A Câmara dos Deputados aprovou uma Medida Provisória (MP) que flexibiliza as relações trabalhistas durante estados de calamidade pública. A MP, que ainda precisa da aprovação do Senado, permite medidas como teletrabalho e antecipação de férias.
Mudanças para os Trabalhadores
A MP 1109/2020, com validade de até 120 dias, permite que empresas em regiões atingidas por calamidade pública adotem medidas como férias coletivas, antecipação de feriados, uso do banco de horas e suspensão do recolhimento do FGTS por até quatro meses. Também permite a suspensão de contratos ou redução de jornada e salário, como ocorreu durante a pandemia de Covid-19. A intenção é evitar demissões e manter empregos.

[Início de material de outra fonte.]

(* ===== verification/Model.v ===== *)
(** Data model shared by every component: src/src/model.rs, src/src/account.rs and
    src/src/outcome.rs, with the parts of revm's data types that the crate reads and writes.

    Functions of revm are not defined here: the class [Revm] names the ones the crate calls,
    and every definition that uses one takes the class as a parameter. *)

From S2P Require Import Prelude.
From stdpp Require Export strings.

(** ** revm data *)

Abbreviation TxId := nat (only parsing).
Abbreviation Address := Z (only parsing).
Abbreviation U256 := Z (only parsing).
Abbreviation B256 := Z (only parsing).

(** revm's [Bytecode], by its raw bytes. *)
Abbreviation Bytecode := (list Z) (only parsing).

(** revm's [AccountInfo]: the fields the crate reads and writes. *)
Record AccountInfo := mkInfo {
  balance : U256;
  nonce : Z;
  code_hash : B256;
  code : option Bytecode
}.

(** revm's [EvmStorageSlot]. *)
Record EvmStorageSlot := mkSlot {
  original_value : U256;
  present_value : U256
}.

(** revm's journal [Account]: the three status bits the crate queries, the account value and
    its storage. *)
Record Account := mkAccount {
  is_touched : bool;
  is_selfdestructed : bool;
  is_created : bool;
  acc_info : AccountInfo;
  acc_storage : gmap U256 EvmStorageSlot
}.

Abbreviation EvmState := (gmap Address Account) (only parsing).

(** revm's [TxKind] and the fields of [TxEnv] the crate reads, with the gas fields its
    cost functions depend on. *)
Inductive TxKind := Call (target : Address) | Create.

Record TxEnv := mkTxEnv {
  caller : Address;
  tx_nonce : Z;
  tx_value : U256;
  tx_kind : TxKind;
  gas_limit : Z;
  gas_price : Z
}.

(** The functions of revm the crate calls on these values, and revm's opaque result types. *)
Class Revm := {
  ExecutionResult : Type;
  InvalidTransaction : Type;
  NonceOverflowInTransaction : InvalidTransaction;
  info_default : AccountInfo;
  is_empty_code_hash : AccountInfo → bool;
  info_is_empty : AccountInfo → bool;
  has_no_code_and_nonce : AccountInfo → bool;
  is_eip7702 : Bytecode → bool;
  max_balance_spending : TxEnv → option U256;
  effective_gas_price : TxEnv → Z → Z
}.

(** [Account::is_empty] forwards to the account value. *)
Definition is_empty `{Revm} (a : Account) : bool := info_is_empty (acc_info a).

(** [EvmStorageSlot::is_changed] and [Account::changed_storage_slots]. *)
Definition is_changed (s : EvmStorageSlot) : bool :=
  negb (bool_decide (original_value s = present_value s)).
Definition changed_storage_slots (a : Account) : gmap U256 EvmStorageSlot :=
  filter (λ kv, is_changed kv.2 = true) (acc_storage a).

(** revm's [EVMError]: the variants the crate names, and one for the variants it does not. *)
Inductive EVMError `{Revm} (DBError : Type) : Type :=
| Transaction (e : InvalidTransaction)
| Database (e : DBError)
| Custom (message : string)
| OtherEVMError (code : Z).
Arguments Transaction {_ DBError} e.
Arguments Database {_ DBError} e.
Arguments Custom {_ DBError} message.
Arguments OtherEVMError {_ DBError} code.

(** ** src/src/model.rs *)

Inductive TransactionStatus :=
| Initial | Executing | Executed | Validating | Unconfirmed | Conflict | Finality.

Record TxState := mkTxState {
  status : TransactionStatus;
  ts_incarnation : nat;
  ts_dependency : option TxId
}.

Definition TxState_default : TxState := mkTxState Initial 0 None.

Record TxVersion := mkTxVersion {
  txid : TxId;
  tv_incarnation : nat
}.

(** The version chain of a beneficiary read, newest contributing write first
    (src/src/beneficiary/history.rs). *)
Record BeneficiaryReadVersion := mkBeneficiaryReadVersion {
  origins : list TxVersion
}.

Inductive ReadVersion :=
| MvMemory (v : TxVersion)
| RVBeneficiary (v : BeneficiaryReadVersion)
| RVStorage.

Record AccountBasic := mkAccountBasic {
  ab_balance : U256;
  ab_nonce : Z;
  ab_code_hash : option B256
}.

Definition AccountBasic_from `{Revm} (i : AccountInfo) : AccountBasic :=
  mkAccountBasic (balance i) (nonce i)
    (if negb (is_empty_code_hash i) then Some (code_hash i) else None).

Inductive MemoryValue :=
| MVBasic (a : option AccountInfo)
| MVCode (c : Bytecode)
| MVStorage (v : U256)
| MVStorageReset.

Record MemoryEntry := mkMemoryEntry {
  me_incarnation : nat;
  data : MemoryValue;
  estimate : bool
}.

Inductive LocationAndType :=
| LBasic (a : Address)
| LStorage (a : Address) (k : U256)
| LStorageReset (a : Address)
| LCode (a : Address).

Inductive Task :=
| Execution (v : TxVersion)
| Validation (v : TxVersion).

#[export] Instance AccountInfo_eq_dec : EqDecision AccountInfo.
Proof. solve_decision. Defined.
#[export] Instance EvmStorageSlot_eq_dec : EqDecision EvmStorageSlot.
Proof. solve_decision. Defined.
#[export] Instance TransactionStatus_eq_dec : EqDecision TransactionStatus.
Proof. solve_decision. Defined.
#[export] Instance TxVersion_eq_dec : EqDecision TxVersion.
Proof. solve_decision. Defined.
#[export] Instance BeneficiaryReadVersion_eq_dec : EqDecision BeneficiaryReadVersion.
Proof. solve_decision. Defined.
#[export] Instance ReadVersion_eq_dec : EqDecision ReadVersion.
Proof. solve_decision. Defined.
#[export] Instance LocationAndType_eq_dec : EqDecision LocationAndType.
Proof. solve_decision. Defined.
#[export] Instance MemoryValue_eq_dec : EqDecision MemoryValue.
Proof. solve_decision. Defined.
#[export] Instance MemoryEntry_eq_dec : EqDecision MemoryEntry.
Proof. solve_decision. Defined.
#[export] Instance Account_eq_dec : EqDecision Account.
Proof. solve_decision. Defined.

Definition location_encode (l : LocationAndType) : (Z + Z * Z) + (Z + Z) :=
  match l with
  | LBasic a => inl (inl a)
  | LStorage a k => inl (inr (a, k))
  | LStorageReset a => inr (inl a)
  | LCode a => inr (inr a)
  end.
Definition location_decode (x : (Z + Z * Z) + (Z + Z)) : LocationAndType :=
  match x with
  | inl (inl a) => LBasic a
  | inl (inr (a, k)) => LStorage a k
  | inr (inl a) => LStorageReset a
  | inr (inr a) => LCode a
  end.
#[export] Instance LocationAndType_countable : Countable LocationAndType.
Proof. apply (inj_countable' location_encode location_decode). by intros []. Defined.

(** Multi-version memory: for every location, the writes of the transactions by index. *)
Abbreviation MVMemory := (gmap LocationAndType (gmap TxId MemoryEntry)) (only parsing).

(** [written.range(..txid).next_back()]: the newest write of a preceding transaction. *)
Fixpoint range_next_back (t : TxId) (written : gmap TxId MemoryEntry) : option (TxId * MemoryEntry) :=
  match t with
  | 0 => None
  | S w =>
    match written !! w with
    | Some e => Some (w, e)
    | None => range_next_back w written
    end
  end.

(** ** src/src/account.rs *)

Inductive FinalizedAccount :=
| Unchanged
| Deleted
| Created (i : AccountInfo)
| Updated (i : AccountInfo).

Definition FinalizedAccount_from `{Revm} (account : Account) : FinalizedAccount :=
  if negb (is_touched account) then Unchanged
  else if is_selfdestructed account then Deleted
  else if is_created account then Created (acc_info account)
  else if is_empty account then Deleted
  else Updated (acc_info account).

(** ** src/src/outcome.rs *)

Inductive TxExecutionOutcome `{Revm} :=
| ExecutedOutcome (r : ExecutionResult)
| Skipped (e : InvalidTransaction).

Record GrevmError `{Revm} (DBError : Type) := mkGrevmError {
  ge_txid : TxId;
  error : EVMError DBError
}.
Arguments mkGrevmError {_ DBError} ge_txid error.
Arguments ge_txid {_ DBError} g.
Arguments error {_ DBError} g.

(** ** A concrete instance of the revm functions, for examples and witnesses *)

Definition revm_example : Revm := {|
  ExecutionResult := Z;
  InvalidTransaction := Z;
  NonceOverflowInTransaction := 7%Z;
  info_default := mkInfo 0 0 0 None;
  is_empty_code_hash i := bool_decide (code_hash i = 0%Z);
  info_is_empty i :=
    bool_decide (code_hash i = 0%Z) && bool_decide (balance i = 0%Z) && bool_decide (nonce i = 0%Z);
  has_no_code_and_nonce i := bool_decide (code_hash i = 0%Z) && bool_decide (nonce i = 0%Z);
  is_eip7702 c := bool_decide (take 3 c = [239; 1; 0]%Z);
  max_balance_spending t :=
    let cost := (tx_value t + gas_limit t * gas_price t)%Z in
    if decide (0 ≤ cost ≤ U256_MAX)%Z then Some cost else None;
  effective_gas_price t _ := gas_price t
|}.

(** ** Lemmas *)

Lemma range_next_back_Some t written w e :
  range_next_back t written = Some (w, e) ↔
  w < t ∧ written !! w = Some e ∧ ∀ k, w < k < t → written !! k = None.
Proof.
  induction t as [|t IH]; simpl; [split; [done|lia]|].
  destruct (written !! t) as [e'|] eqn:Ht; [split|rewrite IH; split].
  - intros [= <- <-]. repeat split; [lia|done|lia].
  - intros (Hw & He & Hnone).
    destruct (decide (w = t)) as [->|]; [by simplify_eq|].
    specialize (Hnone t). rewrite Ht in Hnone. naive_solver lia.
  - intros (Hw & He & Hnone). repeat split; [lia|done|].
    intros k Hk. destruct (decide (k = t)) as [->|]; [done|]. apply Hnone. lia.
  - intros (Hw & He & Hnone).
    destruct (decide (w = t)) as [->|]; [by simplify_eq|].
    repeat split; [lia|done|]. intros k Hk. apply Hnone. lia.
Qed.

Lemma range_next_back_None t written :
  range_next_back t written = None ↔ ∀ k, k < t → written !! k = None.
Proof.
  induction t as [|t IH]; simpl; [split; [lia|done]|].
  destruct (written !! t) as [e'|] eqn:Ht; [|rewrite IH]; split.
  - done.
  - intros Hn. rewrite Hn in Ht by lia. done.
  - intros Hn k Hk. destruct (decide (k = t)) as [->|]; [done|]. apply Hn. lia.
  - intros Hn k Hk. apply Hn. lia.
Qed.

(** Only the writes of preceding transactions matter. *)
Lemma range_next_back_ext t written written' :
  (∀ k, k < t → written !! k = written' !! k) →
  range_next_back t written = range_next_back t written'.
Proof.
  induction t as [|t IH]; simpl; intros Hk; [done|].
  rewrite (Hk t) by lia. case_match; [done|]. apply IH. intros. apply Hk. lia.
Qed.

Lemma range_next_back_app t written w e :
  t ≤ w → range_next_back t (<[w := e]> written) = range_next_back t written.
Proof. intros. apply range_next_back_ext. intros. by rewrite lookup_insert_ne by lia. Qed.
(* ===== verification/Snapshot.v ===== *)
(** What a speculative read returns: the view of src/src/incarnation_db.rs over multi-version
    memory is the world after the preceding transactions.

    A prefix of the block is given by what each transaction published. When the memory holds
    exactly these publications and the backing database holds the world after any committed
    prefix, every successful read of transaction [t] returns the value of the world after
    transactions [0 .. t-1]. *)

From S2P Require Import Prelude Model Reward History World IncarnationDb.

Section snapshot.
Context `{!Revm} `{!RevmLaws}.
Context (ben : BeneficiaryAccount) (code_of : B256 → Bytecode) (w0 : World).

(** One published incarnation: its result, the account values it read, its number. *)
Record Published := mkPublished {
  p_result : SpeculativeResult;
  p_snapshots : gmap Address AccountBasic;
  p_incarnation : nat
}.

Implicit Types (w : World) (p : Published) (ps : list Published).

Definition p_written p : LocationAndType → option MemoryValue :=
  written_value ben (p_snapshots p) (sr_state (p_result p)).

(** What revm guarantees of a finalized journal over the world [w] it was computed from: the
    account values it read are those of [w]; loaded code belongs to its hash; a changed code
    hash comes with its code; removing code also changes the nonce or the balance (EIP-7702
    authorizations increment the nonce of the authority); a deferred reward leaves the
    beneficiary out of the journal. *)
Record journal_ok w p : Prop := {
  jo_snapshots a b : p_snapshots p !! a = Some b →
    ∃ i, w_account w a = Some i ∧ b = AccountBasic_from i;
  jo_code_ok a account i : sr_state (p_result p) !! a = Some account →
    FinalizedAccount_from account = Created i ∨ FinalizedAccount_from account = Updated i →
    code_ok code_of (Some i);
  jo_code_loaded a account i : sr_state (p_result p) !! a = Some account →
    FinalizedAccount_from account = Created i ∨ FinalizedAccount_from account = Updated i →
    is_empty_code_hash i = false → code i = None →
    ∃ j, w_account w a = Some j ∧ code_hash j = code_hash i;
  jo_code_removed a account i j : sr_state (p_result p) !! a = Some account →
    FinalizedAccount_from account = Created i ∨ FinalizedAccount_from account = Updated i →
    is_empty_code_hash i = true → w_account w a = Some j → is_empty_code_hash j = false →
    nonce j ≠ nonce i ∨ balance j ≠ balance i;
  jo_deferred r : sr_deferred_reward (p_result p) = Some r →
    sr_state (p_result p) !! b_address ben = None
}.

Definition world_of ps (t : nat) : World := world_at (b_address ben) w0 (p_result <$> ps) t.

Definition journals_ok ps : Prop := ∀ j p, ps !! j = Some p → journal_ok (world_of ps j) p.
(* ===== verification/Replay.v ===== *)
(** From valid reads to sequential execution (src/src/incarnation_db.rs).

    An execution of transaction [t] read memory, beneficiary history and database while other
    transactions were running. When its recorded reads are valid once the transactions before
    [t] are final, and no recorded read was overwritten by a later one, every answer it got is
    the answer of the block state after transactions [0 .. t-1]: [serial_run] is that sequential
    execution. *)

From S2P Require Import Prelude Model Reward History World IncarnationDb Access Snapshot.

Section sequential.
Context `{!Revm} {E : Type}.
Context (code_of : B256 → Bytecode) (w0 : World) (bh : Z → B256).

(** ** Sequential execution *)

(** An account with its code loaded. *)
Definition account_answer (w : World) (a : Address) (v : option AccountInfo) : Prop :=
  acct_eqv v (w_account w a) ∧
  ∀ i, v = Some i → is_empty_code_hash i = false → code i = Some (code_of (code_hash i)).

(** Code by hash is promised for the accounts of the block start. *)
Definition code_answer (h : B256) (c : Bytecode) : Prop :=
  ∀ a i, w_account w0 a = Some i → code_hash i = h → is_empty_code_hash i = false → c = code_of h.

(** The execution [m] over the world [w] alone: the accounts it reads, and its result. *)
Inductive serial_run (w : World) : Evm E → list Address → SpeculativeResult → Prop :=
| sq_done sr : serial_run w (EvmDone (Ok sr)) [] sr
| sq_basic a k v asked sr :
    account_answer w a v → serial_run w (k v) asked sr → serial_run w (EvmBasic a k) (a :: asked) sr
| sq_code h k c asked sr :
    code_answer h c → serial_run w (k c) asked sr → serial_run w (EvmCode h k) asked sr
| sq_storage a key k asked sr :
    serial_run w (k (w_storage w a key)) asked sr → serial_run w (EvmStorage a key k) asked sr
| sq_block_hash n k asked sr :
    serial_run w (k (bh n)) asked sr → serial_run w (EvmBlockHash n k) asked sr.

(** ** Oracles *)

(** A database that answers from the world [w], except for the given answers. *)
Definition override {A B} `{EqDecision A} (x : A) (y : B) (f : A → B) (z : A) : B :=
  if decide (z = x) then y else f z.

Definition world_oracle (w : World) : Oracle E :=
  mkOracle (λ a, Ok (without_code <$> w_account w a)) (λ h, Ok (code_of h)) (λ a k, Ok (w_storage w a k))
    (λ n, Ok (bh n)).

(** The answers of the oracle are those of the world [w]. *)
Record oracle_rep (o : Oracle E) (w : World) : Prop := {
  or_basic a v : o_basic o a = Ok v → acct_eqv v (w_account w a) ∧ code_ok code_of v;
  or_code h c : o_code o h = Ok c → code_answer h c;
  or_storage a k v : o_storage o a k = Ok v → v = w_storage w a k
}.

#[export] Instance oracle_view : DatabaseView (Oracle E) E code_of w0 oracle_rep.
Proof.
  split.
  - intros o w a r o' Ho [= <- <-]. split; [done|]. apply Ho.
  - intros o w h r o' Ho [= <- <-]. split; [done|]. intros c a i Hc. by apply (or_code _ _ Ho _ _ Hc).
  - intros o w a k r o' Ho [= <- <-]. split; [done|]. apply Ho.
  - by intros o w n r o' Ho [= <- <-].
Qed.

Lemma world_oracle_rep w : oracle_rep (world_oracle w) w.
Proof.
  split.
  - intros a v [= <-]. unfold code_ok. destruct (w_account w a) as [i|]; simpl.
    + split; [by constructor|]. intros j c [= <-]. done.
    + by split; [constructor|].
  - intros h c [= <-]. by intros a i.
  - by intros a k v [= <-].
Qed.

Definition answer_basic a r (o : Oracle E) : Oracle E :=
  mkOracle (override a r (o_basic o)) (o_code o) (o_storage o) (o_block_hash o).
Definition answer_code h r (o : Oracle E) : Oracle E :=
  mkOracle (o_basic o) (override h r (o_code o)) (o_storage o) (o_block_hash o).
Definition answer_storage a k r (o : Oracle E) : Oracle E :=
  mkOracle (o_basic o) (o_code o) (λ b, if decide (b = a) then override k r (o_storage o b) else o_storage o b)
    (o_block_hash o).

Lemma answer_basic_rep a r o w :
  (∀ v, r = Ok v → acct_eqv v (w_account w a) ∧ code_ok code_of v) → oracle_rep o w → oracle_rep (answer_basic a r o) w.
Proof.
  intros Hr [Hb Hc Hs]. split; try done. intros a' v. simpl. unfold override. case_decide; subst; auto.
Qed.
(* ===== verification/ParallelState.v ===== *)
(** The block state cache and its commit path: src/src/parallel_state.rs.

    [ParallelState] keeps cached accounts, storage slots, contracts and block hashes over a
    backing database, and the transitions collected by commits. Workers share its cache through
    [ParallelStateView]; a view is the state itself here, and an operation through the view
    returns the state with its interior maps updated. *)

From S2P Require Import Prelude Model Reward World.

(** ** revm's database types *)

(** revm-database's [AccountStatus]. *)
Inductive AccountStatus :=
| LoadedNotExisting | Loaded | LoadedEmptyEIP161 | InMemoryChange | Changed
| Destroyed | DestroyedChanged | DestroyedAgain.

#[export] Instance AccountStatus_eq_dec : EqDecision AccountStatus.
Proof. solve_decision. Defined.

(** revm-database's [TransitionAccount]; its storage maps a slot to its original and present
    value. *)
Record TransitionAccount := mkTransition {
  ta_info : option AccountInfo;
  ta_status : AccountStatus;
  ta_previous_info : option AccountInfo;
  ta_previous_status : AccountStatus;
  ta_storage : gmap U256 EvmStorageSlot;
  ta_storage_was_destroyed : bool
}.

(** The functions of revm-database the crate calls: the status machine, and the aggregation
    of transitions. *)
Class RevmDb := {
  BundleAccount : Type;
  AccountRevert : Type;
  on_changed : AccountStatus → bool → AccountStatus;
  on_selfdestructed : AccountStatus → AccountStatus;
  on_created : AccountStatus → AccountStatus;
  on_touched_empty_post_eip161 : AccountStatus → AccountStatus;
  is_storage_known : AccountStatus → bool;
  add_transitions : gmap Address TransitionAccount → list (Address * TransitionAccount) →
    gmap Address TransitionAccount
}.

(** revm-database's [BundleState]: the fields the crate updates. *)
Record BundleState `{RevmDb} := mkBundleState {
  bs_state : gmap Address BundleAccount;
  bs_contracts : gmap B256 Bytecode;
  bs_reverts : list (list (Address * AccountRevert));
  bs_state_size : nat;
  bs_reverts_size : nat
}.
Arguments mkBundleState {_}.

Definition BundleState_default `{RevmDb} : BundleState := mkBundleState ∅ ∅ [] 0 0.

Section cache.
Context `{Revm} `{RevmDb}.

(** ** Cached accounts *)

Record CacheAccountInfo := mkCacheAccountInfo {
  account : option AccountInfo;
  cai_status : AccountStatus
}.

(** [account_info_change], the common body of balance updates. *)
Definition account_info_change {T} (change : AccountInfo → T * AccountInfo) (c : CacheAccountInfo) :
    T * TransitionAccount * CacheAccountInfo :=
  let previous_status := cai_status c in
  let previous_info := account c in
  let '(output, info) := change (default info_default (account c)) in
  let had_no_nonce_and_code := default false (has_no_code_and_nonce <$> previous_info) in
  let status := on_changed (cai_status c) had_no_nonce_and_code in
  (output, mkTransition (Some info) status previous_info previous_status ∅ false,
   mkCacheAccountInfo (Some info) status).

Definition set_balance (b : U256) (i : AccountInfo) : AccountInfo :=
  mkInfo b (nonce i) (code_hash i) (code i).

Definition increment_balance (b : Z) (c : CacheAccountInfo) :
    option TransitionAccount * CacheAccountInfo :=
  if decide (b = 0%Z) then (None, c)
  else
    let '(_, transition, c) :=
      account_info_change (λ i, (tt, set_balance (saturating_add U256_MAX (balance i) b) i)) c in
    (Some transition, c).

(** The drained amount is converted to 128 bits; the conversion panics when it does not fit. *)
Definition drain_balance (c : CacheAccountInfo) : outcome (Z * TransitionAccount * CacheAccountInfo) :=
  let '(output, transition, c) := account_info_change (λ i, (balance i, set_balance 0 i)) c in
  let! _ := assert_that (bool_decide (output ≤ U128_MAX)%Z) in
  Done (output, transition, c).

Definition selfdestruct (c : CacheAccountInfo) : option TransitionAccount * CacheAccountInfo :=
  let previous_info := account c in
  let previous_status := cai_status c in
  let status := on_selfdestructed (cai_status c) in
  (if decide (previous_status = LoadedNotExisting) then None
   else Some (mkTransition None status previous_info previous_status ∅ true),
   mkCacheAccountInfo None status).

Definition newly_created (new_info : AccountInfo) (new_storage : gmap U256 EvmStorageSlot)
    (c : CacheAccountInfo) : TransitionAccount * gmap U256 U256 * CacheAccountInfo :=
  let previous_info := account c in
  let previous_status := cai_status c in
  let new_bundle_storage := present_value <$> new_storage in
  let status := on_created (cai_status c) in
  (mkTransition (Some new_info) status previous_info previous_status new_storage false,
   new_bundle_storage, mkCacheAccountInfo (Some new_info) status).

Definition touch_empty_eip161 (c : CacheAccountInfo) : option TransitionAccount * CacheAccountInfo :=
  let previous_info := account c in
  let previous_status := cai_status c in
  let status := on_touched_empty_post_eip161 (cai_status c) in
  (if decide (previous_status ∈ [LoadedNotExisting; Destroyed; DestroyedAgain]) then None
   else Some (mkTransition None status previous_info previous_status ∅ true),
   mkCacheAccountInfo None status).

Definition change (new : AccountInfo) (st : gmap U256 EvmStorageSlot) (c : CacheAccountInfo) :
    TransitionAccount * gmap U256 U256 * CacheAccountInfo :=
  let previous_info := account c in
  let previous_status := cai_status c in
  let new_bundle_storage := present_value <$> st in
  let had_no_nonce_and_code := default false (has_no_code_and_nonce <$> previous_info) in
  let status := on_changed (cai_status c) had_no_nonce_and_code in
  (mkTransition (Some new) status previous_info previous_status st false,
   new_bundle_storage, mkCacheAccountInfo (Some new) status).
Lemma set_account_grows a ci c c' :
  accounts c' = <[a := ci]> (accounts c) → (∀ h, is_Some (contracts c !! h) → is_Some (contracts c' !! h)) →
  cache_grows c c'.
Proof.
  intros Ha ?. split; [|done]. intros x. rewrite Ha, lookup_insert_is_Some.
  destruct (decide (a = x)); auto.
Qed.

Lemma apply_account_state_ok w c a acc :
  cache_ok w c → committable c a acc →
  ∃ t c', apply_account_state a acc c = Done (t, c') ∧ cache_grows c c' ∧
    cache_ok (world_set a (apply_account acc (w_account w a, w_storage w a)) w) c'.
Proof.
  intros Hok (Hcode & Hcached & Hcreated). unfold apply_account_state, apply_account.
  unfold FinalizedAccount_from in *.
  destruct (is_touched acc) eqn:Ht; simpl.
  2: { exists None, c. split_and!; [done|done|]. eapply cache_ok_ext, Hok; simpl; intros; by case_decide; subst. }
  destruct (Hcached eq_refl) as [ci Hci]. clear Hcached.
  unfold get_account_mut. simpl. rewrite !Hci. simpl.
  destruct (is_selfdestructed acc) eqn:Hsd; [|destruct (is_created acc) eqn:Hcr; [|destruct (is_empty acc) eqn:Hem]].
  - eexists _, _. split; [done|]. split; [by eapply set_account_grows|].
    eapply (cache_ok_update w c); simpl; [done| | |apply Hok].
    + intros x Hx. by rewrite lookup_insert_ne, lookup_delete_ne.
    + rewrite lookup_insert_eq, lookup_delete_eq. simpl. apply cell_ok_known; simpl; [done|by intros ??| |intros k; by rewrite lookup_empty].
      apply on_selfdestructed_known.
  - simpl. destruct (insert_contract_ok (set_account a
      (mkCacheAccountInfo (Some (acc_info acc)) (on_created (cai_status ci))) (remove_storage a c)) (acc_info acc))
      as (c' & Hins & Hacc & Hst & Hct & Hgrow); [apply Hok|done|by apply Hcreated|].
    rewrite Hins. simpl. eexists _, _. split; [done|]. simpl in *.
    destruct (update_slots_accounts a (present_value <$> changed_storage_slots acc) c') as [Hua Huc].
    split; [eapply set_account_grows; [by rewrite Hua, Hacc|by rewrite Huc]|].
    eapply (cache_ok_update w c); [done| | |by rewrite Huc].
    + intros x Hx. rewrite Hua, Hacc, update_slots_other, Hst by done.
      by rewrite lookup_insert_ne, lookup_delete_ne.
    + rewrite update_slots_lookup, Hua, decide_True, Hacc, Hst, lookup_insert_eq, lookup_delete_eq by done.
      simpl. rewrite (right_id_L ∅ (∪)). apply cell_ok_known; simpl; [done|done| |].
      * apply on_created_known.
      * intros k. apply overlay_slots.
  - eexists _, _. split; [done|]. split; [by eapply set_account_grows|].
    eapply (cache_ok_update w c); simpl; [done| | |apply Hok].
    + intros x Hx. by rewrite lookup_insert_ne, lookup_delete_ne.
    + rewrite lookup_insert_eq, lookup_delete_eq. simpl. apply cell_ok_known; simpl; [done|by intros ??| |intros k; by rewrite lookup_empty].
      apply on_touched_empty_known.
  - simpl. eexists _, _. split; [done|].
    match goal with |- context [set_account a ?ci' c] => set (c1 := set_account a ci' c) end.
    destruct (update_slots_accounts a (present_value <$> changed_storage_slots acc) c1) as [Hua Huc].
    split; [eapply set_account_grows; [by rewrite Hua|by rewrite Huc]|].
    eapply (cache_ok_update w c); [done| | |rewrite Huc; apply Hok].
    + intros x Hx. rewrite Hua, update_slots_other by done. simpl. by rewrite lookup_insert_ne.
    + rewrite update_slots_lookup, Hua, decide_True by done. simpl. rewrite lookup_insert_eq.
      pose proof (co_cell _ _ Hok a) as Hcell. rewrite Hci in Hcell.
      eapply cell_ok_changed in Hcell; [|exact Hcode|done].
      eapply cell_ok_storage_ext; [|exact Hcell]. intros k. symmetry. apply overlay_slots.
Qed.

Prejuízos aos Trabalhadores?
A MP permite negociações individuais sem interferência do Ministério Público ou sindicatos, levantando preocupações sobre a possibilidade de perda de direitos trabalhistas. A suspensão do recolhimento do FGTS, a redução de jornada e salário e a antecipação de feriados são exemplos de possíveis prejuízos. No entanto, a manutenção do emprego em momentos de crise econômica é vista como um contraponto importante.
Âmbito e Duração das Alterações
As novas regras se aplicam a todos os trabalhadores, incluindo domésticos, temporários, aprendizes e estagiários, apenas em regiões com estado de calamidade pública decretado. A MP enfatiza que as alterações trabalhistas são válidas somente durante a vigência do estado de calamidade, retornando à legislação trabalhista regular após seu término. A calamidade pública pode ser decretada em situações diversas, como desastres naturais, além de pandemias.
Em resumo, a MP busca um equilíbrio entre a necessidade de proteger empregos em situações de crise e a preservação dos direitos trabalhistas, limitando sua aplicação a períodos de calamidade pública oficialmente declarados.